Folha de S. Paulo


Apesar de modesto, thriller nacional da Netflix '3%' guarda boas surpresas

Divulgação/Netflix
O elenco da série
O elenco da série "3%" em cena

Ainda que o figurino equivocado e a direção de arte irregular afugentem o espectador de "3%", a primeira série da Netflix com produção brasileira, vale resistir ao impulso inicial e acompanhá-la até o fim.

Após um episódio inicial piegas, a série de ficção científica sobre um paraíso hipotético para onde são enviados os 3% da população aprovados em um processo de seleção tão rigoroso quanto dúbio mostra bom ritmo e um enredo que amarra, para além da crítica social óbvia, questionamentos mais amplos sobre religião e "meritocracia".

A estrutura de gincana pela ascensão a uma casta mais elevada ajuda a prender a atenção e a provocar empatia, mas é a história dos personagens que se desenrola a partir dela que mostra do que a série realmente trata: um embate de ideologias.

No thriller dirigido por César Charlone e escrito por Pedro Aguilera, porém, não há vencedores entre os que defendem uma sociedade mais igualitária e pela "Causa" são capazes de fazer qualquer coisa e entre aqueles que acreditam na suposta meritocracia filtrada por um "Processo" de seleção sem volta.

Com uma carreira prolífica como diretor de fotografia (é ele nas câmeras de "Cidade de Deus") e tendo dirigido o longa "O Banheiro do Papa", Charlone mostra um timing eficiente, desfazendo aos poucos um aparente maniqueísmo para mostrar que a radicalização é daninha, sempre. Não estamos diante de mais uma distopia, um subgênero que apareceu nos últimos anos nas brilhantes "Mr. Robot" e "Black Mirror", mas de uma utopia.

O tal Mar Alto para qual os candidatos à seleção querem ascender é um lugar supostamente perfeito, livre de males humanos como violência, desigualdade e pestes; uma promessa para a qual só se tem acesso após uma vida de provações, às custas da manutenção de uma maioria em desgraça, e a qual ninguém sabe ao certo como funciona. Nada muito diferente de uma religião.

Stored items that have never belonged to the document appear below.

(** X17: a prompt that ends in a word keeps its tokens in the text that is
    embedded for the new form: the first tokens of [`${prompt} ${summary}`]
    are those of the prompt, at the same positions.  When the summary does not
    begin with white space, the tokens of the text are those of the prompt
    followed by those of the summary; the summary of a form is such a text
    when the title of the form does not begin with white space. *)
Theorem prompt_tokens_come_first (prompt summary : string) :
  endsInWord prompt = true ->
  firstn (List.length (JS.splitWhitespace (JS.toLowerCase prompt)))
    (JS.splitWhitespace (JS.toLowerCase (embeddingText prompt summary))) =
  JS.splitWhitespace (JS.toLowerCase prompt) /\
  (noLeadingWhiteSpace summary = true ->
   JS.splitWhitespace (JS.toLowerCase (embeddingText prompt summary)) =
   (JS.splitWhitespace (JS.toLowerCase prompt) ++
    JS.splitWhitespace (JS.toLowerCase summary))%list) /\
  (forall form : Draft.t,
      noLeadingWhiteSpace (Draft.title form) = true ->
      JS.splitWhitespace
        (JS.toLowerCase (embeddingText prompt (extractFormSummary form))) =
      (JS.splitWhitespace (JS.toLowerCase prompt) ++
       JS.splitWhitespace (JS.toLowerCase (extractFormSummary form)))%list).
Proof.
  intros E.
  assert (forall summary' : string,
             JS.splitWhitespace (JS.toLowerCase (embeddingText prompt summary')) =
             (JS.splitWhitespace (JS.toLowerCase prompt) ++
              JS.splitFrom "" true (JS.toLowerCase summary'))%list) as Es.
  { intros summary'. unfold embeddingText, JS.splitWhitespace.
    rewrite toLowerCase_app. cbn [append JS.toLowerCase].
    apply splitFrom_after_word; [rewrite endsInWord_lower; exact E|reflexivity]. }
  assert (forall summary' : string,
             noLeadingWhiteSpace summary' = true ->
             JS.splitWhitespace (JS.toLowerCase (embeddingText prompt summary')) =
             (JS.splitWhitespace (JS.toLowerCase prompt) ++
              JS.splitWhitespace (JS.toLowerCase summary'))%list) as En.
  { intros summary' Hs. rewrite Es, splitFrom_no_leading; [reflexivity|].
    rewrite noLeadingWhiteSpace_lower. exact Hs. }
  split; [|split].
  - rewrite Es, firstn_app, Nat.sub_diag, firstn_all. cbn [firstn].
    apply app_nil_r.
  - apply En.
  - intros form Ht. apply En, summary_no_leading. exact Ht.
Qed.

Lemma prompt_tokens_come_first_witness :
  endsInWord "Job form" = true /\
  noLeadingWhiteSpace "Hiring: x" = true /\
  JS.splitWhitespace (JS.toLowerCase "Job form") = ["job"; "form"] /\
  JS.splitWhitespace (JS.toLowerCase "Hiring: x") = ["hiring:"; "x"] /\
  JS.splitWhitespace (JS.toLowerCase (embeddingText "Job form" "Hiring: x")) =
  ["job"; "form"; "hiring:"; "x"].
Proof.
  split; [reflexivity|]. split; [reflexivity|].
  split; [reflexivity|]. split; [reflexivity|].
  exact (proj1 (proj2 (prompt_tokens_come_first "Job form" "Hiring: x" eq_refl))
           eq_refl).
Defined.

End FormTextFacts.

À frente do elenco está o ótimo João Miguel ("Cinema, Aspirinas e Urubus"), como Ezequiel, o homem que dirige o Processo e define quem é apto ou não a participar dessa sociedade mais elevada. Veteranos como Sérgio Mamberti, Zezé Motta e Celso Frateschi fazem pontas.

No grupo de jovens que tenta se classificar, destacam-se a idealista Michele (Bianca Comparato, de "Sessão de Terapia"), o resiliente Fernando (Michel Gomes) e a rebelde Joana (Vaneza Oliveira). São arquétipos fáceis, mas as interpretações são convincentes a ponto de tornar ignoráveis as falhas do fraco elenco de apoio.

Num crescendo que coloca em xeque as convicções dos personagens, a série culmina em um episódio final surpreendente. "3%" pode não ser a melhor ficção científica, e está longe de ser a produção mais rica. Mas é boa dramaturgia para entreter e traz algo de novo. Utopias e preconceitos fora, enuncia um filão promissor para produções independentes brasileiras.